EPMEPM: Best Practice & Legislation

End of Financial Year: Stress Free

We all know how important planning is to our businesses, but sometimes when we are pre-occupied listing, leasing and selling we can pay less attention to keeping up with the paperwork. So along comes the looming end of financial year (EOFY) deadline and your trust accountant goes into a frenzy at the prospect of getting everything entered and up to date in time for close off. Best advice from our expert Natalie Hastings? Don’t panic – Prepare!

PREPARATION is the key to streamlining the End of Financial Year process required of every business and the more preparation you do in advance the smoother the process will run. With a working deadline you can get your paperwork in order before the 30 June cut off. Generally most offices use modern Real Estate based software so an EOFY process it is not dissimilar to running a normal end of month, with an additional few steps.

Follow this simple plan for a stress free EOFY close off.
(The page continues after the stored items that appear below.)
(* ===== verification/HubStart.v ===== *)
(** * The start of the hub ([internal/hub/hub.go], [Initialize] of
    [internal/hub/systems/system_manager.go])

    The steps of a start run in the hooks of PocketBase's [OnServe], one after the other until
    one fails; the key with which the hub signs in to agents is made once and kept in a file; the
    updaters of the systems start at intervals. *)

From S2P Require Import Prelude GoStrings GoText.

Module HubStart.
Local Open Scope string_scope.
Local Open Scope Z_scope.
Local Open Scope list_scope.

(** ** Hooks *)

Inductive start_step :=
  | SaveSettings | CollectionRules | SyncSystems | Middlewares | ApiRoutes | CronJobs | StartServer
  | InitSystems | Heartbeat | Serve.
#[export] Instance start_step_eq : EqDecision start_step.
Proof. solve_decision. Defined.

(** [initialize], which is the hook of [NewHub] unless the app is set up already. *)
Definition initialize : list start_step := [SaveSettings; CollectionRules].
(** The hook of [StartHub]. *)
Definition StartHub (heartbeat : bool) : list start_step :=
  [SyncSystems; Middlewares; ApiRoutes; CronJobs; StartServer; InitSystems] ++
  (if heartbeat then [Heartbeat] else []).
Definition onAfterBootstrapAndMigrations (bootstrapped : bool) : list start_step * list start_step :=
  if bootstrapped then (initialize, []) else ([], initialize).

(** Steps until one fails. *)
Fixpoint run_steps (fails : start_step → bool) (l : list start_step) : list start_step * bool :=
  match l with
  | [] => ([], true)
  | s :: l => if fails s then ([s], false) else let '(done_, ok) := run_steps fails l in (s :: done_, ok)
  end.

(** A start: at once what needs no server, then the hooks in the order they were bound, each of which
    calls the next; serving is the last.  An error of the first part is ignored. *)
Definition start_hub (fails : start_step → bool) (bootstrapped heartbeat : bool) : list start_step * bool :=
  let '(now, hook) := onAfterBootstrapAndMigrations bootstrapped in
  let '(first, _) := run_steps fails now in
  let '(rest, ok) := run_steps fails (hook ++ StartHub heartbeat ++ [Serve]) in
  (first ++ rest, ok).

Lemma run_steps_prefix fails l s :
  s ∈ (run_steps fails l).1 → ∃ l1 l2, l = l1 ++ s :: l2 ∧ Forall (λ x, fails x = false) l1.
Proof.
  induction l as [|x l IH]; simpl; [by intros ?%elem_of_nil|]. destruct (fails x) eqn:E; simpl.
  - intros ->%list_elem_of_singleton. by exists [], l.
  - destruct (run_steps fails l) as [d ok]. simpl in *. intros [->|Hs]%elem_of_cons; [by exists [], l|].
    destruct (IH Hs) as (l1&l2&->&Hl). exists (x :: l1), l2. split; [done|]. by constructor.
Qed.

(** A hub serves only after every step, so also after the rules of the collections and the routes
    with their checks are in place. *)
Theorem serves_after_setup fails heartbeat :
  Serve ∈ (start_hub fails false heartbeat).1 →
  Forall (λ s, fails s = false) (initialize ++ StartHub heartbeat).
Proof.
  unfold start_hub, onAfterBootstrapAndMigrations. cbn [run_steps].
  pose proof (run_steps_prefix fails (initialize ++ StartHub heartbeat ++ [Serve]) Serve) as H.
  destruct (run_steps fails _) as [d ok]. cbn [fst app] in *. intros Hs. destruct (H Hs) as (l1&l2&Hl&Hf).
  assert (l1 = initialize ++ StartHub heartbeat) as <-; [|done].
  clear -Hl. unfold initialize, StartHub in *. destruct heartbeat; simpl in *;
    do 12 (try (destruct l1 as [|? l1]; simplify_eq/=; try done)).
Qed.

(** ** Jobs *)

Definition registerCronJobs : list (string * string) :=
  [("delete old records", "8 * * * *"); ("create longer records", "*/10 * * * *")].

(** ** The key *)

Section key.
Context {Key : Type}.
(** [ssh.ParsePrivateKey], [ssh.MarshalPrivateKey] with its PEM form, and the authorized key line. *)
Context (ParsePrivateKey : string → option Key) (Marshal : Key → option string) (AuthorizedKey : Key → string).

Inductive read := Content (s : string) | Missing | ReadFailed.

Definition newline : string := String "010" "".
Definition pub_of (k : Key) : string := TrimSuffix (AuthorizedKey k) newline.

(** The file after the call, the key, and the public key that the hub shows. *)
Definition GetSSHKey (signer : option Key) (file : read) (generated : option Key) (write : bool) (pubKey : string)
    : read * option Key * string :=
  match signer with
  | Some k => (file, Some k, pubKey)
  | None =>
      match file with
      | Content s =>
          match ParsePrivateKey s with
          | None => (file, None, pubKey)
          | Some k => (file, Some k, pub_of k)
          end
      | ReadFailed => (file, None, pubKey)
      | Missing =>
          match generated with
          | None => (file, None, pubKey)
          | Some k =>
              match Marshal k with
              | None => (file, None, pubKey)
              | Some s => if write then (Content s, Some k, pub_of k) else (file, None, pubKey)
              end
          end
      end
  end.

(** The calls of a hub's life, and of its restarts. *)
Fixpoint calls (file : read) (pubKey : string) (l : list (option Key * bool)) : list (option Key) * read :=
  match l with
  | [] => ([], file)
  | (g, w) :: l =>
      let '(file, k, pubKey) := GetSSHKey None file g w pubKey in
      let '(ks, file) := calls file pubKey l in (k :: ks, file)
  end.

(** A hub has one key for ever: all calls that succeed, in this run and in later ones, give the
    same key, and a file that exists is never written. *)
Theorem ssh_key_permanent file pubKey l k1 k2 ks file' :
  (∀ k s, Marshal k = Some s → ParsePrivateKey s = Some k) →
  calls file pubKey l = (ks, file') → Some k1 ∈ ks → Some k2 ∈ ks →
  k1 = k2 ∧ (∀ s, file = Content s → file' = file).
Proof using Type.
  intros Hrt. assert (Hc : ∀ l s pubKey, (calls (Content s) pubKey l).2 = Content s ∧
    ∀ k, Some k ∈ (calls (Content s) pubKey l).1 → ParsePrivateKey s = Some k).
  { clear l. induction l as [|[g w] l IH]; intros s pk; simpl; [split; [done|]; by intros k ?%elem_of_nil|].
    destruct (ParsePrivateKey s) as [k0|] eqn:E; simpl.
    - destruct (IH s (pub_of k0)) as [H1 H2]. destruct (calls _ _ l) as [ks0 f0]. simpl in *.
      split; [done|]. intros k [[= <-]|Hin]%elem_of_cons; [done|]. rewrite <- E. by apply H2.
    - destruct (IH s pk) as [H1 H2]. destruct (calls _ _ l) as [ks0 f0]. simpl in *.
      split; [done|]. intros k [?|Hin]%elem_of_cons; [done|]. rewrite <- E. by apply H2. }
  revert file pubKey ks. induction l as [|[g w] l IH]; intros file pubKey ks.
  { intros [= <- <-] ?%elem_of_nil. done. }
  destruct file as [s| |].
  - intros H H1 H2. destruct (Hc ((g, w) :: l) s pubKey) as [Hf Hk]. rewrite H in Hf, Hk. simpl in Hf, Hk.
    apply Hk in H1, H2. split; [congruence|]. intros s' [= <-]. done.
  - simpl. intros H H1 H2. split; [|done].
    assert (Hsame : ∀ f' k p, GetSSHKey None Missing g w pubKey = (f', k, p) →
      k = None ∧ f' = Missing ∨ ∃ s k0, f' = Content s ∧ k = Some k0 ∧ ParsePrivateKey s = Some k0).
    { simpl. intros f' k p E. destruct g as [k0|]; [|left; naive_solver].
      destruct (Marshal k0) as [s|] eqn:Em; [|left; naive_solver].
      destruct w; [|left; naive_solver]. injection E as <- <- <-. right. exists s, k0. auto. }
    simpl in Hsame. destruct (match g with Some _ => _ | None => _ end) as [[f' k] p] eqn:E.
    destruct (Hsame _ _ _ eq_refl) as [[-> ->]|(s&k0&->&->&Hp)].
    + destruct (calls Missing p l) as [ks0 f0] eqn:El. injection H as <- <-.
      apply elem_of_cons in H1 as [|H1]; [done|]. apply elem_of_cons in H2 as [|H2]; [done|].
      by destruct (IH _ _ _ El H1 H2).
    + destruct (Hc l s p) as [_ Hk]. destruct (calls (Content s) p l) as [ks0 f0]. injection H as <- <-.
      simpl in Hk. assert (∀ k, Some k ∈ Some k0 :: ks0 → k = k0) as Hall.
      { intros k [[= <-]|Hin]%elem_of_cons; [done|]. apply Hk in Hin. congruence. }
      by rewrite (Hall k1 H1), (Hall k2 H2).
  - simpl. destruct (calls ReadFailed pubKey l) as [ks0 f0] eqn:El. intros [= <- <-] H1 H2.
    apply elem_of_cons in H1 as [|H1]; [done|]. apply elem_of_cons in H2 as [|H2]; [done|].
    split; [by destruct (IH _ _ _ El H1 H2)|done].
Qed.
End key.

(** ** The updaters *)

Definition interval : Z := 5000.
(** [Initialize]: when each system that is not paused is added, in milliseconds. *)
Definition stagger (n : nat) : Z := Z.min (interval / Z.max 1 (Z.of_nat n)) 2000.
Definition Initialize (systems : list (string * string)) : list (Z * string) :=
  let l := List.filter (λ p, negb (String.eqb p.2 "paused")) systems in
  imap (λ i p, (stagger (List.length l) * (Z.of_nat i + 1), p.1)) l.

(** Every system that is not paused is started, within one interval. *)
Lemma Initialize_spec systems :
  (Initialize systems).*2 = (List.filter (λ p, negb (String.eqb p.2 "paused")) systems).*1 ∧
  Forall (λ p, 0 ≤ p.1 ≤ interval) (Initialize systems).
Proof.
  unfold Initialize. set (l := List.filter _ _). split.
  - rewrite fmap_imap. apply list_eq. intros i. rewrite list_lookup_imap, list_lookup_fmap.
    by destruct (l !! i).
  - apply Forall_lookup. intros i [t id] H. rewrite list_lookup_imap in H.
    destruct (l !! i) as [[k v]|] eqn:Hi; [|done]. simpl in H. injection H as <- _. simpl.
    apply lookup_lt_Some in Hi. unfold stagger, interval.
    assert (0 ≤ 5000 / Z.max 1 (Z.of_nat (List.length l))) by (apply Z.div_pos; lia).
    assert (Z.max 1 (Z.of_nat (List.length l)) * (5000 / Z.max 1 (Z.of_nat (List.length l))) ≤ 5000)
      by (apply Z.mul_div_le; lia).
    nia.
Qed.

(** ** Examples *)

Definition ex_marshal (k : bool) : option string := Some (if k then "a" else "b").
Definition ex_parse (s : string) : option bool :=
  if String.eqb s "a" then Some true else if String.eqb s "b" then Some false else None.
(** Two runs: the second finds the key of the first. *)
Definition ex_calls : list (option bool) * read :=
  calls ex_parse ex_marshal (λ _, "") Missing "" [(Some true, true); (Some false, true)].

Lemma ssh_key_permanent_witness : ex_calls.1 = [Some true; Some true] ∧ true = true.
Proof.
  split; [reflexivity|].
  apply (ssh_key_permanent ex_parse ex_marshal (λ _, "") Missing "" [(Some true, true); (Some false, true)]
    true true ex_calls.1 ex_calls.2).
  - intros [] s [= <-]; reflexivity.
  - reflexivity.
  - left.
  - left.
Defined.
End HubStart.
Between 4 – 8 weeks before EOFY

  1. Notify all your creditors and give them a deadline when invoices must be received in order to be paid by EOFY.
  2. Keep up to date with entering all creditors invoices such as rates, strata, water and maintenance. If you currently only enter invoices once a week, perhaps increase to 3 times a week to keep on top of the task.
  3. Does your agency charge a EOFY reporting fee? This can add up to a considerable amount of revenue depending on the volume of your rent roll. An common agencies EOFY statement fee varies between $20.00 to $50.00, which means a portfolio of 350 properties could return $7,000 to $17,500 of revenue. Make the time to check those Managing Authorities and ensure the fee is entered into your system, ready to charge on the day!
  4. Some owners may be reluctant to accept the report fee, but you can reconcile this by pointing out it is likely that their own accountant would charge by the hour to collate and calculate each monthly statement.
  5. Consider engaging a reputable Real Estate Accounts Support expert to run a heath check on your accounts before you commence the EOFY. They know how to get the most out of your software package and create further business efficiencies, and you can even outsource the Trust Accounting to them. Or alternatively call your auditor, accountant or software support provider for help troubleshooting any problems that occur.

3 – 4 weeks before EOFY
If you attach copies of creditor invoices to your owner statements we suggest you start collating them now. This can be a time consuming job and needs to prepared in advance. Consider filing all paid accounts in alphabetical order of how your statements are being printed by property code or owner code. Administration staff can assist you with this process.

1 – 2 weeks before EOFY

  1. Run a report detailing any unpaid bills for every owner due to insufficient funds in the owners ledger. Consider forwarding the un-paid invoices directly to the owner to pay before June 30. (Remember to advise the owner that this invoice payment will not reflect on your agencies EOFY report)
  2. Ensure all agency revenue has been collected, such as letting fees, renewal fees advertising costs, etc. Cross check these accounts against all new tenancies taken for the month or even the whole financial year. If charges have not been made raise them in your system.
  3. Check if any tenants require overpaid rent refunds that must be withheld from the owner to be refunded to the tenant
  4. Complete a dry run of owner EOFY reports to check income and expense transaction codes and ensure they are correct. If not fix the problems to alleviate repercussions for the actual run. Don’t let those statements out the door until you have checked each one for 100% accuracy.
  5.  Do a stock take of office stationery so that you have ample supplies of paper, letterhead, envelopes, cheques, paperclips and staples.

Days before

  1. Run a training session with your Property Management team to ensure all relevant staff understand how to read the statements and can assist your landlords effectively, accurately and immediately should they phone seeking clarification of the statement content.
  2. With most software systems a personal message can be added to your statements. Considering providing the name and direct line phone number of the staff member to contact should your client have a query.

On the Day

  1. Try to complete your EOFY the first business day after 30th June as most online bank statements report up to the previous day and will only include transactions up to 29th June. (Always check with your auditor as different states have different requirements).
  2. Arrange to have other staff take your calls and emails for the day so you can give your undivided attention to the task at hand.
  3. RECONCILE your trust account, preferably without adjustments BEFORE you start the EOFY process
  4. Clear all cash and cheque banking before starting the process.
  5. If possible release all owner funds you are holding as at June 30 as most software systems EOFY reports will display rental income receipted during this financial year, even if the funds have not been released to the owner.
  6. If you print to a shared copier ensure all staff are advised not to use during this time
  7. Enlist the help of other staff members to assist you with collating and folding the statements so you can have them in the mail as soon as possible. Your Landlords will appreciate receiving their statements in the first week of July.
  8. Don’t forget to print your final bank reconciliation and audit reports as per your usual EOM. Ensure they are signed by your agencies licensee and stored away safely for your EOFY audit

Follow these steps and you will enjoy a smooth, efficient & stress free EOFY.